INSTRUCTIONS TO FOLLOW: Return exactly those lines of the material below that fall between the line holding "evs, new, r." and the line holding "(** The script", inclusive.

SOURCE DATA:

(* ===== verification/Faucet.v ===== *)
(** * Faucet: the script that splits the faucet's balance (wordmine/payout/faucet_split.py)

    The script waits until enough is unlocked, creates five subaddresses and sends sixty coins to each in one transfer.  A call of the wallet
    answers any JSON value or raises; what is printed is left out, except that formatting a value of the wrong type raises.  [rounds]
    bounds the wait; [Ret false] is a run that still waits.  The theorem is about all answers: the script sends at most once, to the addresses
    it was given, and less than it saw unlocked. *)
From S2P Require Import Prelude JsCore Number Bytes Python Effects.
Local Open Scope Z_scope.
Local Open Scope glaciem_scope.

Definition N : nat := 5.
Definition CHUNK_GLAC : Z := 60.
Definition THRESHOLD : Z := Z.of_nat N * CHUNK_GLAC + 5.
Definition ATOMIC : Z := 10 ^ 12.

Inductive op : Type :=
| Post (method : string) (params : pyval)          (** the JSON of the answer; a refused connection or a text that is no JSON raises *)
| Sleep (seconds : Z).

Definition ret (o : op) : Type := match o with Post _ _ => pyval | Sleep _ => unit end.
Definition await (o : op) : prog ret (ret o) := call o.

Definition wallet (method : string) (params : pyval) : prog ret pyval :=
  let! j := await (Post method params) in
  let! failed := lift (py_in "error" j) in
  if failed : bool then Throw "RuntimeError: wallet error" else lift (py_get j "result" (PDict [])).

(** [v / ATOMIC] *)
Definition in_coins (v : pyval) : res number :=
  match v with
  | PInt z => py_truediv z ATOMIC
  | PBool b => py_truediv (if b then 1 else 0) ATOMIC
  | PFloat x => Ok (num_div x (num_of_Z ATOMIC))
  | _ => Err "TypeError: unsupported operand type(s) for /"
  end.

(** [v[:k]] for printing. *)
Definition py_slice (v : pyval) : res unit :=
  match v with
  | PStr _ | PList _ => Ok tt
  | _ => Err "TypeError: object is not subscriptable"
  end.

(** [while True], [true] when enough is unlocked. *)
Fixpoint wait_unlocked (rounds : nat) : prog ret bool :=
  match rounds with
  | O => Ret false
  | S r =>
      let! b := catch (let! b := wallet "get_balance" (PDict [("account_index"%string, PInt 0)]) in Ret (Some b)) (fun _ => Ret None) in
      match b with
      | None => do! await (Sleep 30) in wait_unlocked r
      | Some b =>
          let! total := lift (py_get b "balance" (PInt 0)) in
          let! _ := lift (in_coins total) in
          let! unlocked := lift (py_get b "unlocked_balance" (PInt 0)) in
          let! unlocked := lift (in_coins unlocked) in
          let! _ := lift (py_get b "blocks_to_unlock" (PInt 0)) in
          if num_leb (num_of_Z THRESHOLD) unlocked then Ret true
          else do! await (Sleep 30) in wait_unlocked r
      end
  end.

Definition label (i : nat) : string := "faucet-split-" +:+ string_of_Z (Z.of_nat i + 1).

(** [for i in range(N)], from [i] on. *)
Fixpoint create_subs (n i : nat) (subs : list pyval) : prog ret (list pyval) :=
  match n with
  | O => Ret subs
  | S m =>
      let! a := wallet "create_address" (PDict [("account_index"%string, PInt 0); ("label"%string, PStr (label i))]) in
      let! addr := lift (py_item a "address") in
      let! _ := lift (py_slice addr) in
      let! _ := lift (py_get a "address_index" PNone) in
      create_subs m (S i) (subs ++ [addr])
  end.

Definition destinations (subs : list pyval) : list pyval :=
  map (fun s => PDict [("address"%string, s); ("amount"%string, PInt (CHUNK_GLAC * ATOMIC))]) subs.

Definition split_params (subs : list pyval) : pyval :=
  PDict [("destinations"%string, PList (destinations subs)); ("account_index"%string, PInt 0);
         ("subaddr_indices"%string, PList [PInt 0]); ("priority"%string, PInt 1); ("get_tx_keys"%string, PBool false)].

(** The lines that print the transactions. *)
Fixpoint print_txs (hashes fees : list pyval) : res unit :=
  match hashes, fees with
  | h :: hs, f :: fs => let* _ := py_slice h in let* _ := in_coins f in print_txs hs fs
  | _, _ => Ok tt
  end.

Definition main (rounds : nat) : prog ret bool :=
  let! enough := wait_unlocked rounds in
  if negb enough then Ret false
  else
    let! subs := create_subs N 0 [] in
    let! tx := wallet "transfer_split" (split_params subs) in
    let! hashes := lift (py_get tx "tx_hash_list" (PList [])) in
    let! fees := lift (py_get tx "fee_list" (PList [])) in
    let! _ := lift (py_len hashes) in
    let! hashes := lift (py_iter hashes) in
    let! fees := lift (py_iter fees) in
    let! _ := lift (print_txs hashes fees) in
    Ret true.

(** ** All runs *)

(** The calls of a run with their answers. *)
Definition event : Type := {o : op & res (ret o)}.
Definition logging (log : list event) (o : op) (r : res (ret o)) (log' : list event) : Prop := log' = log ++ [existT o r].

Definition is_send (ev : event) : bool := match projT1 ev with Post m _ => String.eqb m "transfer_split" | Sleep _ => false end.
Definition silent (log : list event) : Prop := Forall (fun ev => is_send ev = false) log.

(** What [wallet] makes of an answer. *)
Definition answer_of (r : res pyval) : res pyval :=
  let* j := r in
  let* failed := py_in "error" j in
  if failed : bool then Err "RuntimeError: wallet error" else py_get j "result" (PDict []).

(** An answer that shows enough coins. *)
Definition enough_unlocked (ev : event) : Prop :=
  exists p r b v x, ev = existT (Post "get_balance" p) r /\ answer_of r = Ok b /\ py_get b "unlocked_balance" (PInt 0) = Ok v /\
    in_coins v = Ok x /\ num_leb (num_of_Z THRESHOLD) x = true.

(** An answer that gives an address. *)
Definition gives_address (s : pyval) (ev : event) : Prop :=
  exists p r a, ev = existT (Post "create_address" p) r /\ answer_of r = Ok a /\ py_item a "address" = Ok s.

Lemma wallet_wp {m p} (Q : res pyval -> list op -> list event -> Prop) tr log :
  (forall r, Q (answer_of r) (tr ++ [Post m p]) (log ++ [existT (Post m p) r])) -> wp logging Q (wallet m p) tr log.
Proof.
  intros H. unfold wallet. apply wp_bind, wp_call. intros r log' ->. specialize (H r). destruct r as [j|e]; cbn in *; [|done].
  apply wp_bind, wp_lift. destruct (py_in "error" j) as [[]|]; cbn in *; [done| |done]. by apply wp_lift.
Qed.

Lemma wp_try {A} (Q : res A -> list op -> list event -> Prop) (p : prog ret A) h : forall tr log,
  wp logging (fun r tr log => match r with Ok a => Q (Ok a) tr log | Err e => wp logging Q (h e) tr log end) p tr log ->
  wp logging Q (catch p h) tr log.
Proof. induction p as [a|e|o k IH]; intros tr log; cbn [wp catch]; [done|done|]. intros H r log' Hr. by apply IH, H. Qed.

Lemma silent_snoc log ev : silent log -> is_send ev = false -> silent (log ++ [ev]).
Proof. intros H1 H2. apply Forall_app. split; [done|by apply Forall_singleton]. Qed.

Lemma wait_silent rounds : forall tr log,
  silent log ->
  wp logging (fun out _ log' => silent log' /\ (out = Ok true -> exists pre ev, log' = pre ++ [ev] /\ enough_unlocked ev)) (wait_unlocked rounds) tr log.
Proof.
  induction rounds as [|r IH]; intros tr log Hs; cbn [wait_unlocked]; [by split|].
  assert (forall tr log, silent log ->
    wp logging (fun out _ log' => silent log' /\ (out = Ok true -> exists pre ev, log' = pre ++ [ev] /\ enough_unlocked ev))
      (do! await (Sleep 30) in wait_unlocked r) tr log) as Hsleep.
  { intros tr1 log1 H1. apply wp_bind, wp_call. intros a log2 ->. assert (silent (log1 ++ [existT (Sleep 30) a])) as H2 by (by apply silent_snoc).
    destruct a; [by apply IH|by split]. }
  apply wp_bind, wp_try. apply wp_bind, wallet_wp. intros a. set (p := PDict _). set (ev := existT (Post "get_balance" p) a).
  assert (silent (log ++ [ev])) as H1 by (by apply silent_snoc). destruct (answer_of a) as [b|e] eqn:Ea; cbn [wp]; [|by apply Hsleep].
  apply wp_bind, wp_lift. destruct (py_get b "balance" (PInt 0)) as [tot|]; [|by split].
  apply wp_bind, wp_lift. destruct (in_coins tot); [|by split].
  apply wp_bind, wp_lift. destruct (py_get b "unlocked_balance" (PInt 0)) as [v|] eqn:Ev; [|by split].
  apply wp_bind, wp_lift. destruct (in_coins v) as [x|] eqn:Ex; [|by split].
  apply wp_bind, wp_lift. destruct (py_get b "blocks_to_unlock" (PInt 0)); [|by split].
  destruct (num_leb (num_of_Z THRESHOLD) x) eqn:El; [|by apply Hsleep].
  split; [done|]. intros _. exists log, ev. split; [done|]. by exists p, a, b, v, x.
Qed.

Lemma create_silent n : forall i subs tr log,
  wp logging (fun out _ log' => exists evs, log' = log ++ evs /\ silent evs /\
    forall s, out = Ok s -> exists new, s = subs ++ new /\ length new = n /\ Forall2 gives_address new evs) (create_subs n i subs) tr log.
Proof.
  induction n as [|n IH]; intros i subs tr log; cbn [create_subs].
  { exists []. rewrite app_nil_r. split_and!; [done|by apply Forall_nil|]. intros s [= <-]. exists []. by rewrite app_nil_r. }
  apply wp_bind, wallet_wp. intros a. set (p := PDict _). set (ev := existT (Post "create_address" p) a).
  assert (silent [ev]) as H1 by (by apply Forall_singleton).
  assert (forall (e : string) (log' : list event), log' = log ++ [ev] -> exists evs, log' = log ++ evs /\ silent evs /\
    forall s, Err e = Ok s -> exists new, s = subs ++ new /\ length new = S n /\ Forall2 gives_address new evs) as Herr by (intros e log' ->; by exists [ev]).
  destruct (answer_of a) as [b|e] eqn:Ea; [|by apply Herr].
  apply wp_bind, wp_lift. destruct (py_item b "address") as [addr|] eqn:Eb; [|by apply Herr].
  apply wp_bind, wp_lift. destruct (py_slice addr); [|by apply Herr].
  apply wp_bind, wp_lift. destruct (py_get b "address_index" PNone); [|by apply Herr].
  eapply wp_mono; [|apply IH]. cbn. intros out _ log' (evs & -> & Hs & Hout). exists (ev :: evs). split_and!.
  - by rewrite <- app_assoc.
  - by apply Forall_cons.
  - intros s Heq. destruct (Hout s Heq) as (new & -> & Hl & Hf). exists (addr :: new). rewrite <- app_assoc. split_and!; [done|cbn; lia|].
    constructor; [|done]. by exists p, a, b.
Qed.

(** A run that sends: its last call is the transfer, the balance read last was enough, and the addresses were given since. *)
Definition sent_once (log : list event) : Prop :=
  exists pre balance given subs r, log = pre ++ [balance] ++ given ++ [existT (Post "transfer_split" (split_params subs)) r] /\
    silent (pre ++ [balance] ++ given) /\ enough_unlocked balance /\ Forall2 gives_address subs given /\ length subs = N.

Lemma main_sends rounds : wp logging (fun _ _ log => silent log \/ sent_once log) (main rounds) [] [].
Proof.
  unfold main. apply wp_bind. eapply wp_mono; [|apply wait_silent; by apply Forall_nil]. cbv beta. intros [ok|e] tr log [Hs Hok]; [|by left].
  destruct ok; cbn [negb]; [|by left]. destruct (Hok eq_refl) as (pre & ev & -> & Hev).
  apply wp_bind. eapply wp_mono; [|apply create_silent]. cbv beta. intros [subs|e] tr1 log1 (evs & -> & Hse & Hsubs); [|left; by apply Forall_app].
  destruct (Hsubs subs eq_refl) as (new & -> & Hlen & Hf). cbn [app].
  apply wp_bind, wallet_wp. intros r. set (last_call := existT (Post "transfer_split" (split_params new)) r : event).
  assert (sent_once (((pre ++ [ev]) ++ evs) ++ [last_call])) as Hsent.
  { exists pre, ev, evs, new, r. split_and!; [by rewrite <- !app_assoc| |done|done|done]. rewrite app_assoc. by apply Forall_app. }
  destruct (answer_of r) as [tx|]; [|by right].
  apply wp_bind, wp_lift. destruct (py_get tx "tx_hash_list" (PList [])) as [hashes|]; [|by right].
  apply wp_bind, wp_lift. destruct (py_get tx "fee_list" (PList [])) as [fees|]; [|by right].
  apply wp_bind, wp_lift. destruct (py_len hashes); [|by right].
  apply wp_bind, wp_lift. destruct (py_iter hashes) as [hs|]; [|by right].
  apply wp_bind, wp_lift. destruct (py_iter fees) as [fs|]; [|by right].
  apply wp_bind, wp_lift. destruct (print_txs hs fs); by right.
Qed.

(** The script sends at most once, and as its last call, whatever the wallet answers: then the balance read last had at least 305 coins
    unlocked, five addresses were given since, and sixty coins go to each of exactly these. *)
Theorem sends_once rounds tr log out : exec logging (main rounds) [] tr log out -> silent log \/ sent_once log.
Proof. intros Hexec. exact (wp_exec logging (fun _ _ log => silent log \/ sent_once log) _ _ _ _ _ Hexec [] (main_sends rounds)). Qed.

SOLVED EXERCISE:
  { exists pre, ev, evs, new, r. split_and!; [by rewrite <- !app_assoc| |done|done|done]. rewrite app_assoc. by apply Forall_app. }
  destruct (answer_of r) as [tx|]; [|by right].
  apply wp_bind, wp_lift. destruct (py_get tx "tx_hash_list" (PList [])) as [hashes|]; [|by right].
  apply wp_bind, wp_lift. destruct (py_get tx "fee_list" (PList [])) as [fees|]; [|by right].
  apply wp_bind, wp_lift. destruct (py_len hashes); [|by right].
  apply wp_bind, wp_lift. destruct (py_iter hashes) as [hs|]; [|by right].
  apply wp_bind, wp_lift. destruct (py_iter fees) as [fs|]; [|by right].
  apply wp_bind, wp_lift. destruct (print_txs hs fs); by right.
Qed.

(** The script sends at most once, and as its last call, whatever the wallet answers: then the balance read last had at least 305 coins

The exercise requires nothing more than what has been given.